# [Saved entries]
(** C9. For every string the rewriting is a suffix of it: what is dropped
    in front is ["/api"] when the string starts with it and nothing
    otherwise, so the result is the string without its first four
    characters or the string itself, and is never longer.  An ["/api"]
    that is not at position 0, as in ["/foo/api/bar"], stays. *)
Theorem rewrite_is_suffix :
  (forall p : string,
      p = (if String.prefix "/api" p then "/api" else "") ++ rewrite p
      /\ rewrite p = (if String.prefix "/api" p
                      then substring 4 (String.length p - 4) p else p)
      /\ String.length (rewrite p) <= String.length p)
  /\ rewrite "/foo/api/bar" = "/foo/api/bar".
Proof.
  split; [|reflexivity].
  intros p. split; [|split; [apply rewrite_closed_form|]].
  - destruct (String.prefix "/api" p) eqn:P.
    + apply prefix_starts in P. destruct P as [rest ->].
      now rewrite rewrite_hit.
    + apply prefix_not_starts in P. now rewrite (rewrite_miss p P).
  - destruct (String.prefix "/api" p) eqn:P.
    + apply prefix_starts in P. destruct P as [rest ->].
      rewrite rewrite_hit, append_length. simpl. lia.
    + apply prefix_not_starts in P. rewrite (rewrite_miss p P). lia.
Qed.

(** C10. The match is a test on raw string prefixes, not on path
    segments.  In ["/apifoo"] the prefix ["/api"] is followed by ["f"],
    neither ["/"] nor the end; the path still matches the rule, is not
    under ["/api/"], and is forwarded as ["foo"].  So a path exists that
    the rule forwards though it was never under the ["/api/"] segment. *)
Theorem prefix_match_ignores_segments :
  matches apiContext "/apifoo" = true
  /\ String.get 4 "/apifoo" = Some "f"%char
  /\ String.prefix "/api/" "/apifoo" = false
  /\ rewrite "/apifoo" = "foo"
  /\ route "/apifoo" = Some (apiRule, "foo")
  /\ exists p : string,
       matches apiContext p = true
       /\ p <> "/api" /\ String.prefix "/api/" p = false
       /\ route p = Some (apiRule, rewrite p).
Proof.
  repeat (split; [reflexivity|]).
  exists "/apifoo". repeat split; discriminate.
Qed.

(** ** Further properties of [rewrite] *)

Lemma rewrite_cases (p : string) :
  (exists rest, p = "/api" ++ rest /\ rewrite p = rest)
  \/ (String.prefix "/api" p = false /\ rewrite p = p).
Proof.
  destruct (String.prefix "/api" p) eqn:P.
  - left. apply prefix_starts in P. destruct P as [rest ->].
    exists rest. split; [reflexivity | apply rewrite_hit].
  - right. split; [reflexivity|].
    apply prefix_not_starts in P. now apply rewrite_miss.
Qed.

Lemma prefix_api_append (rest : string) :
  String.prefix "/api" ("/api" ++ rest) = true.
Proof. apply prefix_starts. now exists rest. Qed.

Lemma append_longer (rest : string) : "/api" ++ rest <> rest.
Proof.
  intros H. apply (f_equal String.length) in H.
  rewrite append_length in H. simpl in H. lia.
Qed.

(** A prefix test that fails on [p] fails on every extension of [p], once
    [p] is as long as the prefix looked for. *)
Lemma prefix_false_append (a p q : string) :
  String.length a <= String.length p ->
  String.prefix a p = false -> String.prefix a (p ++ q) = false.
Proof.
  revert p; induction a as [|c a IH]; intros p L H.
  - destruct p; discriminate H.
  - destruct p as [|d p]; simpl in *; [lia|].
    destruct (ascii_dec c d); [|reflexivity].
    apply IH; [lia | exact H].
Qed.

(** X1. Rewriting is not idempotent: a second application changes the
    path again exactly when the first result still starts with ["/api"],
    and then takes a second prefix off, as for ["/api/api" ++ rest]. *)
Theorem rewrite_twice_fixed (p : string) :
  (rewrite (rewrite p) = rewrite p
   <-> String.prefix "/api" (rewrite p) = false)
  /\ forall rest, rewrite (rewrite ("/api" ++ "/api" ++ rest)) = rest.
Proof.
  split.
  - destruct (rewrite_cases (rewrite p)) as [(rest & E & R) | (P & R)].
    + rewrite R, E, prefix_api_append. split; [|discriminate].
      intros H. symmetry in H. now apply append_longer in H.
    + rewrite R, P. tauto.
  - intros rest. now rewrite !rewrite_hit.
Qed.

(** X2. The path sent upstream is empty for two inputs only: the empty
    path and the bare prefix ["/api"]. *)
Theorem rewrite_empty (p : string) :
  rewrite p = "" <-> p = "" \/ p = "/api".
Proof.
  split.
  - destruct (rewrite_cases p) as [(rest & -> & R) | (_ & R)]; rewrite R.
    + intros ->. now right.
    + intros ->. now left.
  - intros [-> | ->]; reflexivity.
Qed.

(** X3. Two paths are rewritten to the same result exactly when they are
    equal or one is the other with ["/api"] put in front, the shorter one
    not starting with ["/api"] itself. *)
Theorem rewrite_collisions (p q : string) :
  rewrite p = rewrite q
  <-> p = q
      \/ (p = "/api" ++ q /\ String.prefix "/api" q = false)
      \/ (q = "/api" ++ p /\ String.prefix "/api" p = false).
Proof.
  destruct (rewrite_cases p) as [(a & -> & Rp) | (Pp & Rp)];
    destruct (rewrite_cases q) as [(b & -> & Rq) | (Pq & Rq)];
    rewrite Rp, Rq, ?prefix_api_append.
  - split.
    + intros ->. now left.
    + intros [H | [[_ H] | [_ H]]]; try discriminate H.
      now injection H.
  - split.
    + intros ->. right; left. now split.
    + intros [H | [[H _] | [H _]]].
      * subst q. now rewrite prefix_api_append in Pq.
      * now injection H.
      * subst q. now rewrite prefix_api_append in Pq.
  - split.
    + intros ->. right; right. now split.
    + intros [H | [[H _] | [H _]]].
      * subst p. now rewrite prefix_api_append in Pp.
      * subst p. now rewrite prefix_api_append in Pp.
      * now injection H.
  - split.
    + intros ->. now left.
    + intros [H | [[H _] | [H _]]]; [exact H | |].
      * subst p. now rewrite prefix_api_append in Pp.
      * subst q. now rewrite prefix_api_append in Pq.
Qed.

(** X4. On the paths that start with ["/api"] the rewriting is injective:
    two different such paths are sent to two different upstream paths. *)
Theorem rewrite_injective_on_prefixed (p q : string)
    (Hp : String.prefix "/api" p = true)
    (Hq : String.prefix "/api" q = true)
    (E : rewrite p = rewrite q) :
  p = q.
Proof.
  apply prefix_starts in Hp, Hq.
  destruct Hp as [a ->], Hq as [b ->].
  rewrite !rewrite_hit in E. now subst.
Qed.

Lemma rewrite_injective_on_prefixed_witness :
  String.prefix "/api" "/api/scan?region=all" = true
  /\ String.prefix "/api" ("/api" ++ "/scan?region=all") = true
  /\ rewrite "/api/scan?region=all" = rewrite ("/api" ++ "/scan?region=all")
  /\ "/api/scan?region=all" = "/api" ++ "/scan?region=all".
Proof.
  repeat (split; [reflexivity|]).
  apply (rewrite_injective_on_prefixed
           "/api/scan?region=all" ("/api" ++ "/scan?region=all"));
    reflexivity.
Defined.

(** X5. The rewriting looks at the first four characters only: whatever
    is appended to a path of four characters or more (a further segment,
    a query string) is carried over unchanged. *)
Theorem rewrite_append (p q : string) (L : 4 <= String.length p) :
  rewrite (p ++ q) = rewrite p ++ q.
Proof.
  destruct (rewrite_cases p) as [(rest & -> & R) | (P & R)]; rewrite R.
  - change (("/api" ++ rest) ++ q) with ("/api" ++ rest ++ q).
    apply rewrite_hit.
  - apply rewrite_miss, prefix_not_starts, prefix_false_append;
      [exact L | exact P].
Qed.

Lemma rewrite_append_witness :
  4 <= String.length "/api/scan"
  /\ rewrite ("/api/scan" ++ "?region=all")
     = rewrite "/api/scan" ++ "?region=all".
Proof.
  split; [simpl; lia|].
  apply (rewrite_append "/api/scan" "?region=all"). simpl. lia.
Defined.

(** The bound of X5 is needed: a shorter path can be completed to the
    prefix by what is appended. *)
Example rewrite_append_short :
  rewrite ("/ap" ++ "i/scan") <> rewrite "/ap" ++ "i/scan".
Proof. discriminate. Qed.

(** X6. The rewritten path starts with ["/"] exactly when the input
    starts with ["/api/"] or, not starting with ["/api"], starts with
    ["/"]; a path such as ["/api?x=1"] or ["/apifoo"] loses its leading
    slash. *)
Theorem rewrite_leading_slash (p : string) :
  String.prefix "/" (rewrite p)
  = if String.prefix "/api" p then String.prefix "/api/" p
    else String.prefix "/" p.
Proof.
  destruct (rewrite_cases p) as [(rest & -> & R) | (P & R)]; rewrite R.
  - rewrite prefix_api_append. destruct rest; reflexivity.
  - now rewrite P.
Qed.
(** the block [if (dfsCallCount % 1000 === 0) { ... }]; the flag tells
    whether [dfs] returns from inside it *)
Definition checkpoint (st : State) (cur : str) : State * bool :=
  if Nat.eqb (dfsCallCount st mod 1000) 0
     && (50 <? clockAtCheck world (dfsCallCount st) - lastYieldTime st)%Z
  then
    let st := yield st in
    if flagAfterYield world (dfsCallCount st) then (st, true)
    else (report st cur None, false)
  else (st, false).

(** [dfs(pos, current, used, hasEqual)] with [pos = length - remaining] *)
Fixpoint dfs (remaining : nat) (cur : str) (used : Obj.t nat)
  (hasEqual : bool) (st : State) : State :=
  let pos := length options - remaining in
  let st := countCall st in
  if flagAtEntry world (dfsCallCount st) then st
  else
    let (st, returned) := checkpoint st cur in
    if returned then st
    else if maxResults options <=? List.length (results st) then st
    else
      match remaining with
      | 0 =>
          if negb hasEqual then st
          else if negb (isValidEquation evalReturn cur) then st
          else if negb (meetsRequired constraints used) then st
          else report (pushResult st cur) cur (Some cur)
      | S remaining' =>
          match arrayGet (greens constraints) pos with
          | Some ch =>
              if Ascii.eqb ch "="
                 && match lastCharOf pos cur with
                    | Some lc => includes operators lc
                    | None => false
                    end
              then st
              else
                let newUsed := increment used ch in
                if exceedsMax constraints newUsed ch then st
                else dfs remaining' (cur ++ [ch]) newUsed
                         (hasEqual || Ascii.eqb ch "=") st
          | None =>
              fold_left
                (fun st ch =>
                   if skips pos cur used hasEqual ch then st
                   else dfs remaining' (cur ++ [ch]) (increment used ch)
                            (hasEqual || Ascii.eqb ch "=") st)
                (getSortedChars pos used hasEqual) st
          end
      end.

Definition initialState : State :=
  {| dfsCallCount := 0;
     results := [];
     lastYieldTime := clockAtStart world;
     reported := [] |}.

Definition generateCandidatesAsync : list str :=
  sortByScore
    (results (dfs (length options) [] Obj.empty false initialState)).
End Search.

End AppAsync.

(** A run in which nobody sets the flag and the clock stands still. *)
Definition quietWorld : AppAsync.World :=
  {| AppAsync.flagAtEntry := fun _ => false;
     AppAsync.clockAtCheck := fun _ => 0%Z;
     AppAsync.clockAfterYield := fun _ => 0%Z;
     AppAsync.flagAfterYield := fun _ => false;
     AppAsync.clockAtStart := 0%Z |}.

(** The strings that [onProgress] was handed as [newResult], in order. *)
Definition newResults (events : list AppAsync.Progress) : list str :=
  flat_map (fun e => match AppAsync.newResult e with
                     | Some s => [s]
                     | None => []
                     end) events.

(** The green and yellow marks of [ch], summed over the guesses that
    [src/solver.js] counts. *)
Definition markedTotal (ch : ascii) (history : list GuessRecord) : nat :=
  list_sum
    (map (fun r => match countedSolver r with
                   | Some (g, p) => marked ch g p
                   | None => 0
                   end) history).

(** [capsOf], for the guesses that [src/solver.js] counts. *)
Definition capsOfSolver (ch : ascii) (history : list GuessRecord) : list nat :=
  flat_map
    (fun r =>
       match countedSolver r with
       | Some (g, p) =>
           if (0 <? colorCount "x" ch g p) && (0 <? marked ch g p)
           then [marked ch g p]
           else []
       | None => []
       end)
    history.

(** [l[l.length - 1]], [None] for an empty list. *)
Definition lastOf (l : list nat) : option nat :=
  match rev l with
  | [] => None
  | x :: _ => Some x
  end.

(** A guess with its marks, as the interface stores it when no pattern is
    all green. *)
Definition recordOf (g p : str) : GuessRecord :=
  {| guess := g; patterns := Single p; solved := false |}.

(** [p.split('').every(c => c === 'g')] *)
Definition allGreen (p : str) : bool := forallb (fun c => Ascii.eqb c "g") p.

(** A run in which the flag is set when the 40th call of [dfs] starts. *)
Definition cancelledWorld : AppAsync.World :=
  {| AppAsync.flagAtEntry := fun n => 40 <=? n;
     AppAsync.clockAtCheck := fun _ => 0%Z;
     AppAsync.clockAfterYield := fun _ => 0%Z;
     AppAsync.flagAfterYield := fun _ => true;
     AppAsync.clockAtStart := 0%Z |}.

(** [b.priority - a.priority <= 0]: [a] may stand before [b] *)
Definition priorityOrder (a b : ascii * Z) : Prop := (snd b <= snd a)%Z.

(** Nothing known but that a ['7'] is required. *)
Definition needsSeven : ConstraintSet :=
  {| greens := repeat None 5;
     requiredCounts := [("7"%char, 1)];
     maxCounts := Obj.empty;
     excluded := [];
     yellowForbiddenPositions := Obj.empty |}.

(** ** Four targets ([generateCandidatesFor4Mode], both copies, and
    [searchSingleTargetAsync] of [src/unnamed/part_000])

    Every target is searched on its own, on the history with the patterns
    of that target only.  The object [{ guess, patterns: pattern }] built
    for the builder has no [solved]; when [pattern] is [undefined] it is
    written [Multi []] here, which [firstPattern] maps to [None] exactly as
    it maps [undefined], so that the builders skip the record in either
    form. *)
Definition targetRecord (g : str) (pattern : option str) : GuessRecord :=
  {| guess := g;
     patterns := match pattern with
                 | Some p => Single p
                 | None => Multi []
                 end;
     solved := false |}.
Lemma C4_close_tag_matching_witness :
  let parent := @element Sample.env (B "div") in
  lacks "<" (B "x") = true /\ ident_run (B "DiV") = true /\
  nonempty (B "DiV") = true /\ @ident_name Sample.env (B "DiV") <> [] /\
  forallb whitespaceF (B " ") = true /\
  @parse Sample.env 1 parent false (B "x" ++ B "</" ++ B "DiV" ++ B " " ++ B ">" ++ B "y")
    = (@textNode Sample.env parent (B "x"), Ok (B "y")) /\
  @parse Sample.env 1 parent true (B "x" ++ B "</" ++ B "DiV" ++ B " " ++ B ">" ++ B "y")
    = (@textNode Sample.env parent (B "x"), Err (Unclosed (B "div"))).
Proof.
  assert (H1 : lacks "<" (B "x") = true) by reflexivity.
  assert (H2 : ident_run (B "DiV") = true) by reflexivity.
  assert (H3 : nonempty (B "DiV") = true) by reflexivity.
  assert (H4 : @ident_name Sample.env (B "DiV") <> []) by discriminate.
  assert (H5 : forallb whitespaceF (B " ") = true) by reflexivity.
  pose proof (C4_close_tag_matching Sample.env 0 (@element Sample.env (B "div"))
                (B "x") (B "DiV") (B " ") (B "y") H1 H2 H3 H4 H5) as (Ha & _ & Hb & _).
  exact (conj H1 (conj H2 (conj H3 (conj H4 (conj H5 (conj Ha Hb)))))).
Defined.

(** ** Self-closing and void elements have no body (C5) *)

(** C5.  After a start tag that is self-closing (whatever its tag: every
    name followed by [/>] yields a self-closing element) or whose category
    is void, the builder parses no body: the iteration that follows is the
    parent's own loop on the bytes after the tag, the element was appended
    without children, and it is still a childless child of the parent when
    the parent's loop has ended. *)
Theorem C5_no_body (E : Env) (fuel : nat) (parent : Node) (root : bool)
  (pre : bytes) (c : ascii) (t : bytes)
  (node : Node) (selfClosing : bool) (rest : bytes) :
  lacks "<" pre = true -> c <> "/"%char -> c <> "!"%char ->
  parseStartTag ("<"%char :: c :: t) = Ok (node, selfClosing, rest) ->
  selfClosing = true \/ categorize (DataAtom node) = catVoid ->
  Children node = [] /\
  parse (S fuel) parent root (pre ++ "<"%char :: c :: t)
    = parse fuel (AppendChild (textNode parent pre) node) root rest /\
  (exists later,
     fst (parse (S fuel) parent root (pre ++ "<"%char :: c :: t))
       = add_children (textNode parent pre) (node :: later)) /\
  (forall run after,
     ident_run run = true -> nonempty run = true -> ident_name run <> [] ->
     parseStartTag (B "<" ++ run ++ B "/>" ++ after) = Ok (element run, true, after)).
Proof.
  intros Hpre Hslash Hbang Hstart Hcase.
  assert (Hstep : parse (S fuel) parent root (pre ++ "<"%char :: c :: t)
                  = parse fuel (AppendChild (textNode parent pre) node) root rest).
  { rewrite (parse_step_open _ _ _ _ _ _ Hpre Hslash Hbang). cbv zeta.
    rewrite Hstart. destruct selfClosing; [reflexivity|].
    destruct Hcase as [|Hvoid]; [discriminate|]. now rewrite Hvoid. }
  split; [now apply parseStartTag_node in Hstart|]. split; [exact Hstep|]. split.
  - rewrite Hstep.
    destruct (parse_appends fuel (AppendChild (textNode parent pre) node) root rest)
      as [later ->].
    exists later. now rewrite AppendChild_add, add_children_app.
  - intros run after Hrun Hne Hname.
    exact (parseStartTag_name run true after Hrun Hne Hname).
Qed.

Lemma C5_no_body_witness :
  let node := @element Sample.env (B "div") in
  lacks "<" (B "x") = true /\ "d"%char <> "/"%char /\ "d"%char <> "!"%char /\
  @parseStartTag Sample.env (B "<div/>y") = Ok (node, true, B "y") /\
  @parse Sample.env 2 Sample.doc true (B "x" ++ B "<div/>y")
    = @parse Sample.env 1 (AppendChild (@textNode Sample.env Sample.doc (B "x")) node)
        true (B "y").
Proof.
  assert (H1 : lacks "<" (B "x") = true) by reflexivity.
  assert (H2 : "d"%char <> "/"%char) by discriminate.
  assert (H3 : "d"%char <> "!"%char) by discriminate.
  assert (H4 : @parseStartTag Sample.env (B "<div/>y")
               = Ok (@element Sample.env (B "div"), true, B "y")) by reflexivity.
  pose proof (C5_no_body Sample.env 1 Sample.doc true (B "x") "d" (B "iv/>y")
                _ _ _ H1 H2 H3 H4 (or_introl eq_refl)) as (_ & Hb & _).
  exact (conj H1 (conj H2 (conj H3 (conj H4 Hb)))).
Defined.

(** ** The classifier (C8) *)

Lemma case_of_In (a : Atom) (l : list Atom) : case_of a l = true <-> In a l.
Proof.
  unfold case_of. rewrite existsb_exists. split.
  - intros (x & Hx & Heq). apply N.eqb_eq in Heq. now subst.
  - intros H. exists a. split; [exact H|apply N.eqb_refl].
Qed.

Lemma case_of_not_In (a : Atom) (l : list Atom) : ~ In a l -> case_of a l = false.
Proof.
  intros H. destruct (case_of a l) eqn:Hc; [|reflexivity].
  now apply case_of_In in Hc.
Qed.

Lemma NoDup_app_disjoint {A : Type} (l1 l2 : list A) (a : A) :
  NoDup (l1 ++ l2) -> In a l2 -> ~ In a l1.
Proof.
  induction l1 as [|x l1 IH]; simpl; [tauto|].
  intros Hnd Ha [->|Hin].
  - apply NoDup_cons_iff in Hnd. destruct Hnd as [Hx _].
    apply Hx, in_or_app. now right.
  - apply NoDup_cons_iff in Hnd. destruct Hnd as [_ Hnd]. now apply (IH Hnd Ha).
Qed.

# [Prompt]
Search the lines above for the string "flagAtEntry" and copy each line that has it.

# [Output of the exercise]
  if flagAtEntry world (dfsCallCount st) then st
  {| AppAsync.flagAtEntry := fun _ => false;
  {| AppAsync.flagAtEntry := fun n => 40 <=? n;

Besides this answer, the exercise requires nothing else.